Dave Malloy’s gorgeous a cappella chamber choir musical, Octet, a world-premiere, is a story about technology and those enraptured by it, with the burnished glow of spirituality living in its hymns and songs. The composer-writer’s deft touch is the most humane way to understand the bifurcation of human connection in the modern age: on one side that which is communicated by blue light and wireless technology, and on the other, that age-old body and soul experience, face-to-face contact.
The audience enters the corridor of a rec center the moment they walk into Signature Theatre’s Linney Theater. There are fliers plastered on the walls and a daily schedule of the center’s events. Upon entrance, one is greeted with a wash of beige and brown tones. A sense of the dilapidated and mundane is immediate. This carefully detailed set was scenically designed by Amy Rubin and Brittany Vasta.
There’s a little scene that happens pre-show. An actor shows up to sit in one of the chairs in the circle, center stage, only to anxiously get up to check her phone by the coffee maker before putting it away to return to her seat. This small action, a habit, suggests the rhythm of waiting that happens to many of us, perhaps even as we sit in the theater waiting for the show to start. We learn soon enough that this is a meeting of addicts to technology, an addiction that takes many forms as the songs tell us: viral videos, games, dating apps, messaging, pornography, and Internet rabbit holes.
The songs build from the humorous to more seriously inflected think pieces on what technology has done to our lives and our psyches. The first solo piece is about a viral video and the humiliation that follows but the voyeuristic obsession we have with the downfall is entertaining. Next comes a song about Candy Crush and games like it. Its light tone signals an escapist impulse from the melancholy. “Fugue State” is an incisive group song about the way the soul can feed on technology but in doing so feeds an inner monstrosity inside all of us. This monstrosity is what partakes in online outrage culture or funds self-obsession on the internet.

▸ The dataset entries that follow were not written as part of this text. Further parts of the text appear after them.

(* ===== verification/PositionThms.v ===== *)
(** * The position registry is well formed

    The list of markets a user is in, the index map beside it and the stored
    positions agree in every world a run reaches, and every listed market
    keeps its risk parameters inside the documented bounds. *)
From S2P Require Import Prelude Evm Contracts ChainSteps.

(** ** The list and its index map *)

(** Slot [i] of the user's list holds [m] exactly when the map says [i + 1]. *)
Definition indexed (r : PositionRegistry) (user : Address) : Prop :=
  (forall m, 0 <= mget (pr_indexPlusOne r) (user, m)) /\
  forall i m, markets_of r user !! i = Some m <-> mget (pr_indexPlusOne r) (user, m) = Z.of_nat i + 1.

Lemma mget_insert_eq {K} `{Countable K} (m : gmap K Z) k v : mget (<[k := v]> m) k = v.
Proof. unfold mget. by rewrite fin_maps.lookup_insert_eq. Qed.

Lemma mget_insert_ne {K} `{Countable K} (m : gmap K Z) k k' v : k <> k' -> mget (<[k := v]> m) k' = mget m k'.
Proof. intros. unfold mget. by rewrite lookup_insert_ne. Qed.

Lemma mget_delete_eq {K} `{Countable K} (m : gmap K Z) k : mget (delete k m) k = 0.
Proof. unfold mget. by rewrite fin_maps.lookup_delete_eq. Qed.

Lemma mget_delete_ne {K} `{Countable K} (m : gmap K Z) k k' : k <> k' -> mget (delete k m) k' = mget m k'.
Proof. intros. unfold mget. by rewrite lookup_delete_ne. Qed.

#[export] Hint Rewrite @mget_insert_eq @mget_delete_eq : perplex.

Lemma indexed_NoDup r user : indexed r user -> NoDup (markets_of r user).
Proof.
  intros [_ Hix]. apply NoDup_alt. intros i j m Hi Hj.
  apply Hix in Hi. apply Hix in Hj. lia.
Qed.

Lemma indexed_elem r user m : indexed r user -> m ∈ markets_of r user <-> mget (pr_indexPlusOne r) (user, m) <> 0.
Proof.
  intros [Hpos Hix]. rewrite list_elem_of_lookup. split.
  - intros [i Hi]. apply Hix in Hi. lia.
  - intros Hne. exists (Z.to_nat (mget (pr_indexPlusOne r) (user, m) - 1)). apply Hix.
    specialize (Hpos m). lia.
Qed.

The topic of the soul becomes much more prevalent in part two of the musical. There’s a song about a dating app addiction between a man and woman that takes a musically unexpected turn. The spirituality in the show, positing a new religion in our lives, is found in the song “Little God” which functions like a fable from a religious text. A scientist hears the voice of God through his communication devices, and then watches as his phone is turned into a fish. In terms of miracles, this is as much as you’d expect a God to perform in the present. There’s something zany about this, imagining the technologically savvy scientists, wry and knowing, finding their answers sent up by a higher being. In a world where technology can offer omniscience to mortals, what constitutes a miracle or a higher power? And yet, there is a creator, the fable suggests. Some stories repeat.
The forest in the first hymn, which sets up a folklore, threads through the songs until the last hymn, which is about being in the fields — a passage about the journeys we go through and the pastures we find. The show ends on a note of hope. Human connection isn’t dead in spite of the forest of technology that separates us from each other. While the group onstage takes a hallucinogenic to reset their limbic state, we, the audience, sit in quiet communion. We had our limbic state reset through the music, an art form for the senses.
The thrust staging that allows the audience to envelop the stage implicates us all as addicts. The confessions onstage feel familiar and observed, yet they heighten the extraordinariness in the ordinary living. Some beautiful singing has been unleashed in the most drab of places. The sum of the parts arrive at something primal within us, the thing that allowed us to make a civilization, a connection to our god-given instruments: bodily presence and the human voice.
Octet, a chamber choir musical written and composed by Dave Malloy and directed by Annie Tippe, is running at Signature Theatre (480 West 42nd Street, Midtown, Manhattan) through June 16th.